→ Exercise directions: Repeat the entire listing exactly as written.

→ Record set:
(** [pouplate_keys] as [trust_keyring_pkg] calls it. *)
Lemma pouplate_keys_run (self : Pacman) (names : list string) (st : State) :
  gpgcheck self = true →
  let cmd := populate_command self (scratch_dir self) names in
  pouplate_keys self names (scratch_dir self) st =
    (if bool_decide (exit_status (fs st) cmd ≠ 0)
     then Raise (OSError ("pacman-key failed with " +:+ pretty (exit_status (fs st) cmd)))
     else Ok tt,
     add_call cmd st).
Proof.
  intros Hgpg cmd. unfold pouplate_keys, pacman_key. rewrite Hgpg.
  destruct (scratch_dir_component self) as [_ Hne].
  destruct (String.eqb_spec (scratch_dir self) ""); [done|].
  cbn [negb]. unfold bind, run_external. cbn [app].
  fold cmd. by destruct (bool_decide _).
Qed.

(** A run of [trust_keyring_pkg] in which nothing fails before the key tool
    is called. *)
Lemma trust_keyring_pkg_run (self : Pacman) (pkg : Package) (st : State)
    (path data : string) (mode uid gid : Z) (archive : list ArchiveEntry) :
  gpgcheck self = true →
  find_in_caches (fs st) (caches st) (pkg_filename pkg) = Some path →
  reset_permitted (scratch_dir self) (fs st) = true →
  reset_fs (scratch_dir self) (fs st) !! path = Some (File data mode uid gid) →
  file_reader data = Ok archive →
  writes_ok (scratch_dir self) (reset_fs (scratch_dir self) (fs st))
            (keyring_members keyring_prefix archive) = true →
  let m := extract_fs (scratch_dir self) (reset_fs (scratch_dir self) (fs st))
                      (keyring_members keyring_prefix archive) in
  let cmd := populate_command self (scratch_dir self)
               (key_names (keyring_members keyring_prefix archive).*1) in
  trust_keyring_pkg self pkg st =
    (if bool_decide (exit_status m cmd ≠ 0)
     then Raise (OSError ("pacman-key failed with " +:+ pretty (exit_status m cmd)))
     else Ok tt,
     add_call cmd (set_fs m st)).
Proof.
  intros Hgpg Hfind Hreset Hpath Hread Hwrites m cmd.
  unfold trust_keyring_pkg. rewrite Hgpg. cbn [negb]. cbv zeta.
  fold (scratch_dir self). fold keyring_prefix.
  unfold bind at 1. unfold find_package_file, bind at 1, get, ret.
  rewrite Hfind. unfold bind at 1.
  rewrite trust_keyring_reset_permitted by done.
  unfold bind at 1. unfold open_archive, bind at 1, get. cbn [fs set_fs].
  rewrite Hpath. unfold lift. rewrite Hread.
  unfold bind at 1. rewrite trust_keyring_entries_ok by done.
  cbn [fs set_fs app]. rewrite pouplate_keys_run by done. done.
Qed.




Lemma keyring_member_pathname (keyring : string) (file : ArchiveEntry) (fn : string) :
  keyring_member keyring file = Some fn → pathname file = keyring +:+ fn.
Proof.
  unfold keyring_member.
  destruct (Py.startswith (pathname file) keyring) eqn:Hs; [|done].
  apply startswith_spec in Hs as [rest Hrest]. rewrite Hrest, drop_app.
  case_bool_decide; [done|]. by intros [= ->].
Qed.

Lemma keyring_members_elem (keyring : string) (archive : list ArchiveEntry)
    (fn : string) :
  fn ∈ (keyring_members keyring archive).*1 ↔
  ∃ file, file ∈ archive ∧ keyring_member keyring file = Some fn.
Proof.
  unfold keyring_members. rewrite list_elem_of_fmap. split.
  - intros ([fn' file] & -> & Hin).
    apply list_elem_of_omap in Hin as (file' & Hfile & Hsome).
    destruct (keyring_member keyring file') as [fn''|] eqn:Hfn; [|done].
    simpl in Hsome. injection Hsome as -> ->. eauto.
  - intros (file & Hfile & Hfn). exists (fn, file). split; [done|].
    apply list_elem_of_omap. exists file. split; [done|]. by rewrite Hfn.
Qed.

→ Result for this task:
(** [pouplate_keys] as [trust_keyring_pkg] calls it. *)
Lemma pouplate_keys_run (self : Pacman) (names : list string) (st : State) :
  gpgcheck self = true →
  let cmd := populate_command self (scratch_dir self) names in
  pouplate_keys self names (scratch_dir self) st =
    (if bool_decide (exit_status (fs st) cmd ≠ 0)
     then Raise (OSError ("pacman-key failed with " +:+ pretty (exit_status (fs st) cmd)))
     else Ok tt,
     add_call cmd st).
Proof.
  intros Hgpg cmd. unfold pouplate_keys, pacman_key. rewrite Hgpg.
  destruct (scratch_dir_component self) as [_ Hne].
  destruct (String.eqb_spec (scratch_dir self) ""); [done|].
  cbn [negb]. unfold bind, run_external. cbn [app].
  fold cmd. by destruct (bool_decide _).
Qed.

(** A run of [trust_keyring_pkg] in which nothing fails before the key tool
    is called. *)
Lemma trust_keyring_pkg_run (self : Pacman) (pkg : Package) (st : State)
    (path data : string) (mode uid gid : Z) (archive : list ArchiveEntry) :
  gpgcheck self = true →
  find_in_caches (fs st) (caches st) (pkg_filename pkg) = Some path →
  reset_permitted (scratch_dir self) (fs st) = true →
  reset_fs (scratch_dir self) (fs st) !! path = Some (File data mode uid gid) →
  file_reader data = Ok archive →
  writes_ok (scratch_dir self) (reset_fs (scratch_dir self) (fs st))
            (keyring_members keyring_prefix archive) = true →
  let m := extract_fs (scratch_dir self) (reset_fs (scratch_dir self) (fs st))
                      (keyring_members keyring_prefix archive) in
  let cmd := populate_command self (scratch_dir self)
               (key_names (keyring_members keyring_prefix archive).*1) in
  trust_keyring_pkg self pkg st =
    (if bool_decide (exit_status m cmd ≠ 0)
     then Raise (OSError ("pacman-key failed with " +:+ pretty (exit_status m cmd)))
     else Ok tt,
     add_call cmd (set_fs m st)).
Proof.
  intros Hgpg Hfind Hreset Hpath Hread Hwrites m cmd.
  unfold trust_keyring_pkg. rewrite Hgpg. cbn [negb]. cbv zeta.
  fold (scratch_dir self). fold keyring_prefix.
  unfold bind at 1. unfold find_package_file, bind at 1, get, ret.
  rewrite Hfind. unfold bind at 1.
  rewrite trust_keyring_reset_permitted by done.
  unfold bind at 1. unfold open_archive, bind at 1, get. cbn [fs set_fs].
  rewrite Hpath. unfold lift. rewrite Hread.
  unfold bind at 1. rewrite trust_keyring_entries_ok by done.
  cbn [fs set_fs app]. rewrite pouplate_keys_run by done. done.
Qed.




Lemma keyring_member_pathname (keyring : string) (file : ArchiveEntry) (fn : string) :
  keyring_member keyring file = Some fn → pathname file = keyring +:+ fn.
Proof.
  unfold keyring_member.
  destruct (Py.startswith (pathname file) keyring) eqn:Hs; [|done].
  apply startswith_spec in Hs as [rest Hrest]. rewrite Hrest, drop_app.
  case_bool_decide; [done|]. by intros [= ->].
Qed.

Lemma keyring_members_elem (keyring : string) (archive : list ArchiveEntry)
    (fn : string) :
  fn ∈ (keyring_members keyring archive).*1 ↔
  ∃ file, file ∈ archive ∧ keyring_member keyring file = Some fn.
Proof.
  unfold keyring_members. rewrite list_elem_of_fmap. split.
  - intros ([fn' file] & -> & Hin).
    apply list_elem_of_omap in Hin as (file' & Hfile & Hsome).
    destruct (keyring_member keyring file') as [fn''|] eqn:Hfn; [|done].
    simpl in Hsome. injection Hsome as -> ->. eauto.
  - intros (file & Hfile & Hfn). exists (fn, file). split; [done|].
    apply list_elem_of_omap. exists file. split; [done|]. by rewrite Hfn.
Qed.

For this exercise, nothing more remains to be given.